■ **Task statement**: Across the following data, state how many lines include the word "truthy". Provide the number alone.

■ **Records for processing**:
(** [l.filter(Boolean)] on strings. *)
Definition filter_truthy (l : list jsstr) : list jsstr := List.filter truthy l.

(** [Array.from(new Set(l))]: the first occurrence of each element, in order. *)
Fixpoint nub_from {A} `{EqDecision A} (seen l : list A) : list A :=
  match l with
  | [] => []
  | x :: t =>
      if bool_decide (x ∈ seen) then nub_from seen t
      else x :: nub_from (x :: seen) t
  end.
Definition nub {A} `{EqDecision A} (l : list A) : list A := nub_from [] l.

(** [set.has(x)] for a set given by its elements. *)
Definition has {A} `{EqDecision A} (x : A) (l : list A) : bool := bool_decide (x ∈ l).

(** [l.find(f)], [l.findIndex(f)] ([None] for -1). *)
Fixpoint find_index {A} (f : A -> bool) (l : list A) : option nat :=
  match l with
  | [] => None
  | x :: t => if f x then Some 0 else S <$> find_index f t
  end.

(** * Automation *)

Create HintDb jsdb discriminated.

(** Decide the boolean tests of a goal or hypothesis and clean up. *)
Ltac js_cases :=
  repeat (match goal with
          | |- context [if ?b then _ else _] => destruct b eqn:?
          | H : context [if ?b then _ else _] |- _ => destruct b eqn:?
          | |- context [match ?o with Some _ => _ | None => _ end] => destruct o eqn:?
          | H : context [match ?o with Some _ => _ | None => _ end] |- _ => destruct o eqn:?
          end; simplify_eq/=).

(** Reflect boolean connectives and string tests into propositions. *)
Ltac js_reflect :=
  repeat match goal with
         | H : _ && _ = true |- _ => apply andb_true_iff in H; destruct H
         | H : _ || _ = false |- _ => apply orb_false_iff in H; destruct H
         | H : _ || _ = true |- _ => apply orb_true_iff in H
         | H : _ && _ = false |- _ => apply andb_false_iff in H
         | H : negb _ = true |- _ => apply negb_true_iff in H
         | H : negb _ = false |- _ => apply negb_false_iff in H
         | H : bool_decide _ = true |- _ => apply bool_decide_eq_true in H
         | H : bool_decide _ = false |- _ => apply bool_decide_eq_false in H
         | H : str_eqb _ _ = true |- _ => apply bool_decide_eq_true in H
         | H : str_eqb _ _ = false |- _ => apply bool_decide_eq_false in H
         | H : N.eqb _ _ = true |- _ => apply N.eqb_eq in H
         | H : N.eqb _ _ = false |- _ => apply N.eqb_neq in H
         | H : Z.leb _ _ = true |- _ => apply Z.leb_le in H
         | H : Z.leb _ _ = false |- _ => apply Z.leb_gt in H
         | H : Z.ltb _ _ = true |- _ => apply Z.ltb_lt in H
         | H : Z.ltb _ _ = false |- _ => apply Z.ltb_ge in H
         | H : Z.eqb _ _ = true |- _ => apply Z.eqb_eq in H
         | H : Z.eqb _ _ = false |- _ => apply Z.eqb_neq in H
         end.

(** * Lemmas on strings and lists *)

Lemma str_eqb_true a b : str_eqb a b = true <-> a = b.
Proof. apply bool_decide_eq_true. Qed.
Lemma str_eqb_false a b : str_eqb a b = false <-> a <> b.
Proof. apply bool_decide_eq_false. Qed.
Lemma str_eqb_refl a : str_eqb a a = true.
Proof. by apply str_eqb_true. Qed.

Lemma truthy_true s : truthy s = true <-> s <> [].
Proof. by destruct s. Qed.
Lemma truthy_false s : truthy s = false <-> s = [].
Proof. by destruct s. Qed.

(** ** Prefixes and occurrences *)

Lemma strip_prefix_spec p s r : strip_prefix p s = Some r <-> s = p ++ r.
Proof.
  revert s; induction p as [|a p IH]; intros [|b s]; simpl; try (split; congruence).
  destruct (N.eqb_spec a b) as [->|Hne].
  - rewrite IH. split; [intros -> | intros [= ->]]; done.
  - split; congruence.
Qed.
Lemma strip_prefix_app p r : strip_prefix p (p ++ r) = Some r.
Proof. by apply strip_prefix_spec. Qed.
Lemma starts_with_spec p s : starts_with p s = true <-> exists r, s = p ++ r.
Proof.
  unfold starts_with. destruct (strip_prefix p s) as [r|] eqn:E.
  - apply strip_prefix_spec in E. naive_solver.
  - split; [done|]. intros [r ->]. by rewrite strip_prefix_app in E.
Qed.
Lemma starts_with_app p r : starts_with p (p ++ r) = true.
Proof. apply starts_with_spec; eauto. Qed.
Lemma starts_with_head_ne a p b s : a <> b -> starts_with (a :: p) (b :: s) = false.
Proof. intros H. unfold starts_with; simpl. by rewrite (proj2 (N.eqb_neq a b) H). Qed.

(** [index_of] finds the first occurrence. *)
Lemma index_of_some p s i :
  index_of p s = Some i ->
  exists r, s = take i s ++ p ++ r /\
            (forall j, j < i -> starts_with p (drop j s) = false).
Proof.
  revert i; induction s as [|c s IH]; intros i; cbn [index_of].
  - destruct (starts_with p []) eqn:E; [|done]. intros [= <-].
    apply starts_with_spec in E as [r ->]. exists r; split; [done|lia].
  - destruct (starts_with p (c :: s)) eqn:E.
    + intros [= <-]. apply starts_with_spec in E as [r Hr].
      exists r; split; [done|lia].
    + intros (j & Hj & ->)%fmap_Some. destruct (IH _ Hj) as (r & Hs & Hmin).
      exists r; split; [by simpl; f_equal|].
      intros [|k] Hk; [done|]. apply Hmin; lia.
Qed.
Lemma index_of_none p s :
  index_of p s = None -> forall i, starts_with p (drop i s) = false.
Proof.
  induction s as [|c s IH]; cbn [index_of].
  - destruct (starts_with p []) eqn:E; [done|]. intros _ i. by rewrite drop_nil.
  - destruct (starts_with p (c :: s)) eqn:E; [done|].
    intros H%fmap_None [|i]; [done|]. simpl. by apply IH.
Qed.
Lemma includes_spec p s : includes p s = true <-> exists a b, s = a ++ p ++ b.
Proof.
  unfold includes. destruct (index_of p s) as [i|] eqn:E.
  - split; [|done]. intros _. destruct (index_of_some _ _ _ E) as (r & -> & _). eauto.
  - split; [done|]. intros (a & b & ->).
    pose proof (index_of_none _ _ E (length a)) as H.
    by rewrite drop_app_length, starts_with_app in H.
Qed.
Lemma includes_false p s : includes p s = false <-> ~ exists a b, s = a ++ p ++ b.
Proof. rewrite <- includes_spec. by destruct (includes p s). Qed.
Lemma includes_suffix p a b : includes p b = true -> includes p (a ++ b) = true.
Proof. rewrite !includes_spec. intros (x & y & ->). exists (a ++ x), y. by rewrite <- app_assoc. Qed.
Lemma includes_first_unit c p s : c ∉ s -> includes (c :: p) s = false.
Proof.
  intros Hc. apply includes_false. intros (a & b & ->). apply Hc. set_solver.
Qed.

■ **Response to the exercise**: 3